Linguagem que serve pessoas, pessoas que não servem a linguagem

O Workshop de “Linguagem Inclusiva”, no Acampamento Liberdade, serviu para desconstruir os mitos e polémicas e munir de estratégias quem pretende adequar a sua linguagem para incluir o maior número de pessoas. 

Realizado por mim e Nico Moniz, ativista da rede ex aequo – duas pessoas não linguistas, não especialistas na língua portuguesa – introduzimos o tema, explicando que por “linguagem inclusiva”, falamos em alterações que permitem incluir mais pessoas, relativamente ao seu género. Significa também que a exclusão não termina aqui, e que a reflexão sobre a inclusividade da nossa língua deve continuar a ser feita.

“Boa tarde a todas e a todos!” em substituição de “Boa tarde a todos!” é uma das alterações que demonstra esforço recente e generalizado, em incluir mulheres no discurso. É particularmente importante, em contexto laboral de chefia. Por exemplo, na medicina, temos mais mulheres médicas, do que homens, no entanto o inverso verifica-se em cargos de chefia. Não se trata apenas de inclusão, quando nos referimos “às coordenadoras e aos coordenadores”, mas também do reforço de que a coordenação é lugar de mulheres.

É nesta lógica que ativistas introduzem o sistema elu/eli, incluindo e nomeando pessoas de género não binário. “Boa tarde a todas, todos e todes!”. Neste sistema, pessoas não binárias conseguem servir-se do português para comunicar, sem se sentirem constrangides, limitades ou excluídes de uma língua que nunca es considerou.

Este sistema veio substituir tentativas prévias que utilizavam ‘@’ ou ‘x’ – ‘todxs’ ou ‘portugues@s’ – tornando o texto ilegível e excludente de quem utiliza programas de leitura através do som. Este exemplo alerta-nos a considerar todas as formas de opressão e exclusão que existem, e que a linguagem é uma barreira quando não ponderada. 
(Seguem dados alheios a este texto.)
(* ===== verification/JobProg.v ===== *)
(** * The calls of a node's task jobs (internal/feature/taskjob)

    A job's record, and what the handlers of /task-jobs and the runners of
    jobs call: the statements on the table task_jobs, the lock of a start, the
    job's files, the host's commands and the clock.  Each is one atomic step;
    goroutines interleave between them. *)

From S2P Require Import Prelude GoStrings GoTime HostGuard TaskModel Interact FileCall ComposeCall.

(** One row of task_jobs. *)
Record record : Type := mkRecord {
  jr_spec : JobSpec;
  jr_status : string;
  jr_changed : bool;
  jr_exitCode : option Z;
  jr_summary : string;
  jr_unit : string;
  jr_bootID : string;
  jr_username : string;
  jr_startedAt : Time;
  jr_endedAt : Time;
}.
Definition jr_ID (r : record) : string := js_ID (jr_spec r).

(** How a job ended. *)
Record Result : Type := mkResult {
  rt_Status : string;
  rt_Changed : bool;
  rt_ExitCode : option Z;
  rt_Summary : string;
}.

(** A started job, as a runner gets it. *)
Record Job : Type := mkJob {
  job_Spec : JobSpec;
  job_LogPath : string;
  job_StartedAt : Time;
  job_Unit : string;
}.
Definition job_ID (j : Job) : string := js_ID (job_Spec j).

(** Which method of its kind's runner a goroutine runs. *)
Inductive launched : Type := LaunchStart | LaunchResume | LaunchAwait.

(** How the child of a command run without systemd came to its end. *)
Inductive child_end : Type := ChildDone | ChildCancelled | ChildTimedOut.

(** A package transaction that could not be started: refused, or failed. *)
Inductive tx_error : Type :=
| TxRefused (code message : string)
| TxFailed (text : string).
(** How a package transaction stands. *)
Record tx_status : Type := mkTxStatus { ts_running : bool; ts_result : string; ts_exitCode : Z; ts_logPath : string }.

Inductive jcall : Type :=
| StartLock                                   (* h.startMu.Lock() *)
| StartUnlock
| DbGet (id : string)                         (* SELECT ... WHERE id = ? *)
| DbActive                                    (* ... WHERE status IN (running, rebooting) ORDER BY started_at LIMIT 1 *)
| DbInsert (r : record)
| DbFinish (id : string) (r : Result) (now : Time)
| DbSetUnit (id unit_ : string)
| DbSetRebooting (id unit_ boot : string)
| DbWithStatus (status : string)
| DbOld (before : Time) (keep : nat)          (* the ids sweep drops *)
| DbDelete (id : string)
| JNow
| BootID
| Platform
| SystemdActive
| CmdExists (name : string)
| Cmd (timeout : Duration) (argv : list string)
| FileExists (path : string)
| ReadFile (path : string)
| ReadTail (path : string) (n : Z)            (* its last [n] bytes *)
| CreateLog (path : string)
| RemoveFile (path : string)
| WriteFile (path body : string) (perm : Z)
| Chmod (path : string) (perm : Z)
| AppendFile (path text : string)
| OpenAppend (path : string)
| StartChild (argv : list string)
| WaitChild (timeout : Duration)              (* the child's end, a forced cancel or the timeout *)
| KillChild
| TakeCancel (id : string)                    (* h.cancels[id], taken out and called *)
| CallCancel (id : string)                    (* h.cancels[id], called *)
| JobCtxErr                                   (* ctx.Err() != nil *)
| SelectCancel (d : Duration)                 (* ctx.Done() or, after d, the timer *)
| JSleep (d : Duration)
| Fs (c : fcall)                              (* the host's files *)
| HasCompose                                  (* h.Compose != nil *)
| Cm (c : ccall)                              (* what the compose manager calls *)
| PkgStart (kind : string) (names : option (list string))    (* StartJobTransaction, with no refresh *)
| PkgStatus (id : string)                     (* JobTransaction *)
| PkgChanged (path : string)                  (* ChangedPackages *)
| ReadFrom (path : string) (offset : Z)       (* what is in a file from an offset on *)
| CopyTo (path data : string)                 (* appended to a file that was opened *)
| Launch (l : launched) (j : Job).            (* a goroutine under a new context, kept in h.cancels *)

(** An error is its text. *)
Definition janswer (c : jcall) : Type :=
  match c with
  | StartLock | StartUnlock | JSleep _ | Launch _ _ | TakeCancel _ | CallCancel _ | KillChild => unit
  | DbGet _ | DbActive => result string (option record)
  | DbInsert _ | DbFinish _ _ _ | DbSetUnit _ _ | DbDelete _ => option string
  | DbSetRebooting _ _ _ => result string bool          (* whether a row was changed *)
  | DbWithStatus _ => result string (list record)
  | DbOld _ _ => result string (list string)
  | JNow => Time
  | BootID => string
  | Platform => Info
  | SystemdActive | CmdExists _ | FileExists _ | OpenAppend _ => bool
  | Cmd _ _ => string * option string                   (* its output, and its error *)
  | ReadFile _ => result string (option string)         (* [None]: no such file *)
  | ReadTail _ _ => option string
  | CreateLog _ | WriteFile _ _ _ | Chmod _ _ | StartChild _ => option string
  | RemoveFile _ => option string                       (* no such file is no error *)
  | AppendFile _ _ => unit
  | WaitChild _ => child_end
  | JobCtxErr | SelectCancel _ => bool                  (* cancelled *)
  | Fs c => fanswer c
  | HasCompose => bool
  | Cm c => canswer c
  | PkgStart _ _ => result tx_error string              (* the transaction's id *)
  | PkgStatus _ => result string tx_status
  | PkgChanged _ => option Z
  | ReadFrom _ _ => option string
  | CopyTo _ _ => Z                                     (* how many bytes *)
  end.

Notation jprog := (Interact.prog janswer).
Notation jaction := (Interact.action janswer).
Notation jmonitor := (Interact.monitor janswer).
Notation jdo := (@Interact.do_call jcall janswer).
Notation jact := (@Interact.act jcall janswer).

Definition active (status : string) : bool := (status ==s JobRunning) || (status ==s JobRebooting).

(** ** The table *)

Definition table : Type := list record.

Definition find_job (id : string) (t : table) : option record := List.find (fun r => jr_ID r ==s id) t.

(** The first of the least [started_at]. *)
Fixpoint earliest (l : list record) : option record :=
  match l with
  | [] => None
  | r :: l =>
      match earliest l with
      | Some r' => Some (if jr_startedAt r' <? jr_startedAt r then r' else r)
      | None => Some r
      end
  end.
Definition sql_active (t : table) : option record := earliest (List.filter (fun r => active (jr_status r)) t).

(** An [UPDATE] of the rows [P] holds of. *)
Definition update_where (P : record -> bool) (f : record -> record) (t : table) : table :=
  map (fun r => if P r then f r else r) t.

Definition end_record (res : Result) (now : Time) (r : record) : record :=
  mkRecord (jr_spec r) (rt_Status res) (rt_Changed res) (rt_ExitCode res) (rt_Summary res) (jr_unit r) (jr_bootID r)
    (jr_username r) (jr_startedAt r) now.
Definition sql_finish (id : string) (res : Result) (now : Time) (t : table) : table :=
  update_where (fun r => (jr_ID r ==s id) && active (jr_status r)) (end_record res now) t.

Definition with_unit (unit_ : string) (r : record) : record :=
  mkRecord (jr_spec r) (jr_status r) (jr_changed r) (jr_exitCode r) (jr_summary r) unit_ (jr_bootID r) (jr_username r)
    (jr_startedAt r) (jr_endedAt r).
Definition sql_set_unit (id unit_ : string) (t : table) : table :=
  update_where (fun r => jr_ID r ==s id) (with_unit unit_) t.

Definition to_reboot (unit_ boot : string) (r : record) : record :=
  mkRecord (jr_spec r) JobRebooting (jr_changed r) (jr_exitCode r) (jr_summary r) unit_ boot (jr_username r)
    (jr_startedAt r) (jr_endedAt r).
Definition still_running (id : string) (r : record) : bool := (jr_ID r ==s id) && (jr_status r ==s JobRunning).
Definition sql_set_rebooting (id unit_ boot : string) (t : table) : table :=
  update_where (still_running id) (to_reboot unit_ boot) t.

(** The [keep] newest rows: by start, then by row. *)
Fixpoint insert_newest (ir : nat * record) (l : list (nat * record)) : list (nat * record) :=
  match l with
  | [] => [ir]
  | ir' :: l =>
      if (jr_startedAt ir'.2 <? jr_startedAt ir.2)
         || ((jr_startedAt ir'.2 =? jr_startedAt ir.2) && (ir'.1 <? ir.1)%nat)
      then ir :: ir' :: l
      else ir' :: insert_newest ir l
  end.
Definition newest (keep : nat) (t : table) : list string :=
  map (fun ir => jr_ID ir.2) (take keep (fold_right insert_newest [] (imap pair t))).
Definition sql_old (before : Time) (keep : nat) (t : table) : list string :=
  map jr_ID (List.filter (fun r =>
    negb (active (jr_status r)) &&
    ((jr_startedAt r <? before) || negb (slices_contains (newest keep t) (jr_ID r)))) t).

Definition sql_delete (id : string) (t : table) : table := List.filter (fun r => negb (jr_ID r ==s id)) t.

(** What a call does to the table, with the answer it is given.  A statement
    that fails changes nothing. *)
Definition table_step (t : table) (c : jcall) : janswer c -> table -> Prop :=
  match c return janswer c -> table -> Prop with
  | DbGet id => fun x t' => t' = t /\ (forall o, x = Ok o -> o = find_job id t)
  | DbActive => fun x t' => t' = t /\ (forall o, x = Ok o -> o = sql_active t)
  | DbInsert r => fun x t' =>
      match x with None => find_job (jr_ID r) t = None /\ t' = t ++ [r] | Some _ => t' = t end
  | DbFinish id res now => fun x t' => t' = match x with None => sql_finish id res now t | Some _ => t end
  | DbSetUnit id unit_ => fun x t' => t' = match x with None => sql_set_unit id unit_ t | Some _ => t end
  | DbSetRebooting id unit_ boot => fun x t' =>
      match x with
      | Ok changed => changed = existsb (still_running id) t /\ t' = sql_set_rebooting id unit_ boot t
      | Err _ => t' = t
      end
  | DbWithStatus status => fun x t' =>
      t' = t /\ (forall rs, x = Ok rs -> rs = List.filter (fun r => jr_status r ==s status) t)
  | DbOld before keep => fun x t' => t' = t /\ (forall ids, x = Ok ids -> ids = sql_old before keep t)
  | DbDelete id => fun x t' => t' = match x with None => sql_delete id t | Some _ => t end
  | _ => fun _ t' => t' = t
  end.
No meu dia-a-dia, adequo a minha linguagem ao contexto. Ainda que este seja um dos temas mais polémicos e debatidos, está longe de ser uma das prioridades da luta Trans e LGBI+. Quando realizo formações sobre saúde LGBTI+ a profissionais de saúde, a prioridade é acabar com a queerfobia no SNS, incluir pessoas trans e intersexo em rastreios, que possam ir às urgências sem insultos ou referidas pelo ‘nome morto’, que a saúde afirmativa de género não tenha anos de espera, que gays não sejam considerados promíscuos e infetados à partida, que lésbicas possam ter acesso a saúde reprodutiva e sexual. Portanto, adequo o meu discurso, utilizando expressões neutras em género, sem utilizar palavras “novas”, evitando dispersar a atenção de quem me ouve. “Boa tarde a todas as pessoas!” permite-me cumprimentar quem está presente na sala, sem referir o seu género e sem desviar as atenções para “o bicho da linguagem neutra”.

Escolho as minhas batalhas, principalmente porque estou a lidar com a comunidade médica, que sofre de conservadorismo crónico e detém o poder da acessibilidade da nossa saúde. Porém, como afirma o SOS Racismo “apoiar a linguagem inclusiva não é apenas um ato de liberdade de expressão, mas uma afirmação contra a violência e censura”. Quebrar a cisheteronormatividade, o binarismo de corpos, o machismo, colonialismo, racismo e capacitismo é a luta que nos propomos, e a nossa linguagem terá de a acompanhar.

Finalizamos o workshop distribuindo frases a camaradas (já agora, excelente exemplo de expressão neutra em género), pedindo-lhes que as tornassem o mais inclusivas e neutras em género possível. “Feliz dia dos Namorados!” foi uma das frases atribuídas, com resultados cómicos e pertinentes (afinal ainda que “Feliz dia de São Valentim” seja neutro em género, refere uma figura da instituição responsável por tanta da opressão contra a qual lutamos). 

E tu camarada, como usas a linguagem como arma de luta?